(** A new cell over children equal to those of [a] keeps the store well
    formed and the hash codes consistent. *)
Lemma alloc_ok (h0 h : store) (a : ptr) (ca : expr_cell) (cs' : list ptr) :
  wf_store h0 = true ->
  nth_error h0 a = Some ca ->
  extends h0 h ->
  wf_store h = true ->
  hash_okP h ->
  Forall2 (fun c' c => c' < length h
                       /\ tree_eqb (denote h c') (denote h0 c) = true)
          cs' (node_children (m_node ca)) ->
  let cnew := mk_cell (with_children (m_node ca) cs') (m_hash ca) 1 false in
  let h' := h ++ [cnew] in
  wf_store h' = true
  /\ hash_okP h'
  /\ nth_error h' (length h) = Some cnew
  /\ tree_eqb (denote h' (length h)) (denote h0 a) = true.
Proof.
  intros Hwf0 Ha Hext Hwf Hhash Hcs cnew h'.
  assert (Hlen : length cs' = length (node_children (m_node ca)))
    by (eapply Forall2_length; eauto).
  assert (Hext' : extends h h') by apply extends_app.
  assert (Hnew : nth_error h' (length h) = Some cnew).
  { subst h'. rewrite nth_error_app2, Nat.sub_diag by lia. reflexivity. }
  assert (Hwf' : wf_store h' = true).
  { subst h'. unfold wf_store. rewrite wf_cells_app.
    apply andb_true_iff. split; [exact Hwf |].
    cbn. rewrite andb_true_r. apply forallb_forall. intros q Hq.
    subst cnew. cbn [m_node] in Hq.
    rewrite node_children_with_children in Hq by assumption.
    apply Nat.ltb_lt.
    clear - Hcs Hq. induction Hcs as [| c' c l l' [Hc _] _ IH];
      [destruct Hq |]. destruct Hq as [<- | Hq]; [assumption | now apply IH]. }
  destruct (@denote_cell h0 a ca Hwf0 Ha) as [Hcha Hda].
  assert (Hal : a < length h0) by (apply nth_error_Some; congruence).
  assert (Halpha : tree_eqb (denote h' (length h)) (denote h0 a) = true).
  { destruct (@denote_cell h' (length h) cnew Hwf' Hnew) as [_ Hdn].
    rewrite Hdn, Hda. subst cnew. cbn [m_node].
    apply tree_eq_build_with_children.
    eapply Forall2_impl; [| exact Hcs].
    intros c' c [Hc' Hc]. cbn beta in *.
    change (tree_of (trees h') c') with (denote h' c').
    change (tree_of (trees h0) c) with (denote h0 c).
    now rewrite (@extends_denote h h' c' Hext' Hc'). }
  split; [assumption |]. split; [| split; assumption].
  (* hash codes *)
  destruct (@extends_cell h0 h a ca Hext Ha) as (ca1 & Ha1 & _ & Hh1).
  assert (Hal1 : a < length h) by (apply nth_error_Some; congruence).
  assert (Hold : forall p c, p < length h -> nth_error h' p = Some c ->
                             nth_error h p = Some c).
  { intros p c Hp Hc. subst h'. now rewrite nth_error_app1 in Hc. }
  assert (Hcases : forall p c, nth_error h' p = Some c ->
            (p < length h /\ nth_error h p = Some c)
            \/ (p = length h /\ c = cnew)).
  { intros p c Hc.
    assert (p < length h') by (apply nth_error_Some; congruence).
    subst h'. rewrite length_app in H. cbn in H.
    destruct (Nat.eq_dec p (length h)) as [-> | Hne].
    - right. split; [reflexivity | congruence].
    - left. split; [lia |]. apply Hold; [lia | assumption]. }
  assert (Hda' : denote h' a = denote h0 a).
  { rewrite (@extends_denote h h' a Hext' Hal1). now apply extends_denote. }
  intros i j ci cj Hi Hj Hij.
  destruct (Hcases i ci Hi) as [[Hil Hi'] | [-> ->]];
    destruct (Hcases j cj Hj) as [[Hjl Hj'] | [-> ->]].
  - apply (Hhash i j ci cj Hi' Hj').
    now rewrite <- (@extends_denote h h' i Hext' Hil), <- (@extends_denote h h' j Hext' Hjl).
  - unfold cnew. cbn [m_hash]. rewrite <- Hh1. apply (Hhash i a ci ca1 Hi' Ha1).
    rewrite <- (@extends_denote h h' i Hext' Hil), <- (@extends_denote h h' a Hext' Hal1).
    rewrite Hda'. eapply tree_eqb_trans; eassumption.
  - unfold cnew. cbn [m_hash]. rewrite <- Hh1. apply (Hhash a j ca1 cj Ha1 Hj').
    rewrite <- (@extends_denote h h' j Hext' Hjl), <- (@extends_denote h h' a Hext' Hal1).
    rewrite Hda'. eapply tree_eqb_trans; [| eassumption].
    now apply tree_eqb_sym.
  - reflexivity.
Qed.

Lemma Forall2_impl_right {A B : Type} (R1 R2 : A -> B -> Prop) (l1 : list A)
    (l2 : list B) :
  (forall a b, In b l2 -> R1 a b -> R2 a b) ->
  Forall2 R1 l1 l2 -> Forall2 R2 l1 l2.
Proof.
  intros H HF. induction HF as [| a b l1 l2 Hab HF IH]; constructor.
  - apply H; [now left | assumption].
  - apply IH. intros x y Hy. apply H. now right.
Qed.

Lemma apply_list_ok (ap : ptr -> max_sharing_fn.imp -> option (ptr * max_sharing_fn.imp))
    (A : nat) :
  (forall c st, c < A -> c < length (fst st) -> inv st -> shares c st (ap c st)) ->
  forall cs st,
    (forall c, In c cs -> c < A /\ c < length (fst st)) ->
    inv st ->
    exists cs' st',
      max_sharing_fn.apply_list ap cs st = Some (cs', st')
      /\ inv st'
      /\ extends (fst st) (fst st')
      /\ Forall2 (fun c' c =>
                    c' < length (fst st')
                    /\ tree_eqb (denote (fst st') c') (denote (fst st) c) = true)
                 cs' cs.
Proof.
  intros Hap. induction cs as [| c cs IH]; intros st Hcs Hinv.
  - exists [], st. cbn.
    split; [reflexivity |]. split; [assumption |].
    split; [apply extends_refl | constructor].
  - destruct (Hcs c (or_introl eq_refl)) as [HcA Hcl].
    destruct (Hap c st HcA Hcl Hinv)
      as (c' & st1 & E1 & Hinv1 & Hext1 & (cr & Hcr & Hf) & Hal1).
    assert (Hlen1 := extends_length Hext1).
    destruct (IH st1) as (cs' & st2 & E2 & Hinv2 & Hext2 & Hall);
      [| assumption |].
    { intros q Hq. destruct (Hcs q (or_intror Hq)).
      split; [assumption | eapply Nat.lt_le_trans; eassumption]. }
    assert (Hlen2 := extends_length Hext2).
    assert (Hc'l : c' < length (fst st1)) by (apply nth_error_Some; congruence).
    exists (c' :: cs'), st2. cbn [max_sharing_fn.apply_list].
    rewrite E1, E2. split; [reflexivity |]. split; [assumption |].
    split; [eapply extends_trans; eassumption |].
    { constructor.
      * split; [eapply Nat.lt_le_trans; eassumption |].
        now rewrite (@extends_denote (fst st1) (fst st2) c' Hext2 Hc'l).
      * eapply Forall2_impl_right; [| exact Hall].
        intros q' q Hq [Hq'l Hqa]. cbn beta in *. split; [assumption |].
        destruct (Hcs q (or_intror Hq)) as [_ Hql].
        now rewrite <- (@extends_denote (fst st) (fst st1) q Hext1 Hql). }
Qed.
□ □ □ □
__Work item__. Copy out the full listing exactly.

__Task result__.
(** A new cell over children equal to those of [a] keeps the store well
    formed and the hash codes consistent. *)
Lemma alloc_ok (h0 h : store) (a : ptr) (ca : expr_cell) (cs' : list ptr) :
  wf_store h0 = true ->
  nth_error h0 a = Some ca ->
  extends h0 h ->
  wf_store h = true ->
  hash_okP h ->
  Forall2 (fun c' c => c' < length h
                       /\ tree_eqb (denote h c') (denote h0 c) = true)
          cs' (node_children (m_node ca)) ->
  let cnew := mk_cell (with_children (m_node ca) cs') (m_hash ca) 1 false in
  let h' := h ++ [cnew] in
  wf_store h' = true
  /\ hash_okP h'
  /\ nth_error h' (length h) = Some cnew
  /\ tree_eqb (denote h' (length h)) (denote h0 a) = true.
Proof.
  intros Hwf0 Ha Hext Hwf Hhash Hcs cnew h'.
  assert (Hlen : length cs' = length (node_children (m_node ca)))
    by (eapply Forall2_length; eauto).
  assert (Hext' : extends h h') by apply extends_app.
  assert (Hnew : nth_error h' (length h) = Some cnew).
  { subst h'. rewrite nth_error_app2, Nat.sub_diag by lia. reflexivity. }
  assert (Hwf' : wf_store h' = true).
  { subst h'. unfold wf_store. rewrite wf_cells_app.
    apply andb_true_iff. split; [exact Hwf |].
    cbn. rewrite andb_true_r. apply forallb_forall. intros q Hq.
    subst cnew. cbn [m_node] in Hq.
    rewrite node_children_with_children in Hq by assumption.
    apply Nat.ltb_lt.
    clear - Hcs Hq. induction Hcs as [| c' c l l' [Hc _] _ IH];
      [destruct Hq |]. destruct Hq as [<- | Hq]; [assumption | now apply IH]. }
  destruct (@denote_cell h0 a ca Hwf0 Ha) as [Hcha Hda].
  assert (Hal : a < length h0) by (apply nth_error_Some; congruence).
  assert (Halpha : tree_eqb (denote h' (length h)) (denote h0 a) = true).
  { destruct (@denote_cell h' (length h) cnew Hwf' Hnew) as [_ Hdn].
    rewrite Hdn, Hda. subst cnew. cbn [m_node].
    apply tree_eq_build_with_children.
    eapply Forall2_impl; [| exact Hcs].
    intros c' c [Hc' Hc]. cbn beta in *.
    change (tree_of (trees h') c') with (denote h' c').
    change (tree_of (trees h0) c) with (denote h0 c).
    now rewrite (@extends_denote h h' c' Hext' Hc'). }
  split; [assumption |]. split; [| split; assumption].
  (* hash codes *)
  destruct (@extends_cell h0 h a ca Hext Ha) as (ca1 & Ha1 & _ & Hh1).
  assert (Hal1 : a < length h) by (apply nth_error_Some; congruence).
  assert (Hold : forall p c, p < length h -> nth_error h' p = Some c ->
                             nth_error h p = Some c).
  { intros p c Hp Hc. subst h'. now rewrite nth_error_app1 in Hc. }
  assert (Hcases : forall p c, nth_error h' p = Some c ->
            (p < length h /\ nth_error h p = Some c)
            \/ (p = length h /\ c = cnew)).
  { intros p c Hc.
    assert (p < length h') by (apply nth_error_Some; congruence).
    subst h'. rewrite length_app in H. cbn in H.
    destruct (Nat.eq_dec p (length h)) as [-> | Hne].
    - right. split; [reflexivity | congruence].
    - left. split; [lia |]. apply Hold; [lia | assumption]. }
  assert (Hda' : denote h' a = denote h0 a).
  { rewrite (@extends_denote h h' a Hext' Hal1). now apply extends_denote. }
  intros i j ci cj Hi Hj Hij.
  destruct (Hcases i ci Hi) as [[Hil Hi'] | [-> ->]];
    destruct (Hcases j cj Hj) as [[Hjl Hj'] | [-> ->]].
  - apply (Hhash i j ci cj Hi' Hj').
    now rewrite <- (@extends_denote h h' i Hext' Hil), <- (@extends_denote h h' j Hext' Hjl).
  - unfold cnew. cbn [m_hash]. rewrite <- Hh1. apply (Hhash i a ci ca1 Hi' Ha1).
    rewrite <- (@extends_denote h h' i Hext' Hil), <- (@extends_denote h h' a Hext' Hal1).
    rewrite Hda'. eapply tree_eqb_trans; eassumption.
  - unfold cnew. cbn [m_hash]. rewrite <- Hh1. apply (Hhash a j ca1 cj Ha1 Hj').
    rewrite <- (@extends_denote h h' j Hext' Hjl), <- (@extends_denote h h' a Hext' Hal1).
    rewrite Hda'. eapply tree_eqb_trans; [| eassumption].
    now apply tree_eqb_sym.
  - reflexivity.
Qed.

Lemma Forall2_impl_right {A B : Type} (R1 R2 : A -> B -> Prop) (l1 : list A)
    (l2 : list B) :
  (forall a b, In b l2 -> R1 a b -> R2 a b) ->
  Forall2 R1 l1 l2 -> Forall2 R2 l1 l2.
Proof.
  intros H HF. induction HF as [| a b l1 l2 Hab HF IH]; constructor.
  - apply H; [now left | assumption].
  - apply IH. intros x y Hy. apply H. now right.
Qed.

Lemma apply_list_ok (ap : ptr -> max_sharing_fn.imp -> option (ptr * max_sharing_fn.imp))
    (A : nat) :
  (forall c st, c < A -> c < length (fst st) -> inv st -> shares c st (ap c st)) ->
  forall cs st,
    (forall c, In c cs -> c < A /\ c < length (fst st)) ->
    inv st ->
    exists cs' st',
      max_sharing_fn.apply_list ap cs st = Some (cs', st')
      /\ inv st'
      /\ extends (fst st) (fst st')
      /\ Forall2 (fun c' c =>
                    c' < length (fst st')
                    /\ tree_eqb (denote (fst st') c') (denote (fst st) c) = true)
                 cs' cs.
Proof.
  intros Hap. induction cs as [| c cs IH]; intros st Hcs Hinv.
  - exists [], st. cbn.
    split; [reflexivity |]. split; [assumption |].
    split; [apply extends_refl | constructor].
  - destruct (Hcs c (or_introl eq_refl)) as [HcA Hcl].
    destruct (Hap c st HcA Hcl Hinv)
      as (c' & st1 & E1 & Hinv1 & Hext1 & (cr & Hcr & Hf) & Hal1).
    assert (Hlen1 := extends_length Hext1).
    destruct (IH st1) as (cs' & st2 & E2 & Hinv2 & Hext2 & Hall);
      [| assumption |].
    { intros q Hq. destruct (Hcs q (or_intror Hq)).
      split; [assumption | eapply Nat.lt_le_trans; eassumption]. }
    assert (Hlen2 := extends_length Hext2).
    assert (Hc'l : c' < length (fst st1)) by (apply nth_error_Some; congruence).
    exists (c' :: cs'), st2. cbn [max_sharing_fn.apply_list].
    rewrite E1, E2. split; [reflexivity |]. split; [assumption |].
    split; [eapply extends_trans; eassumption |].
    { constructor.
      * split; [eapply Nat.lt_le_trans; eassumption |].
        now rewrite (@extends_denote (fst st1) (fst st2) c' Hext2 Hc'l).
      * eapply Forall2_impl_right; [| exact Hall].
        intros q' q Hq [Hq'l Hqa]. cbn beta in *. split; [assumption |].
        destruct (Hcs q (or_intror Hq)) as [_ Hql].
        now rewrite <- (@extends_denote (fst st) (fst st1) q Hext1 Hql). }
Qed.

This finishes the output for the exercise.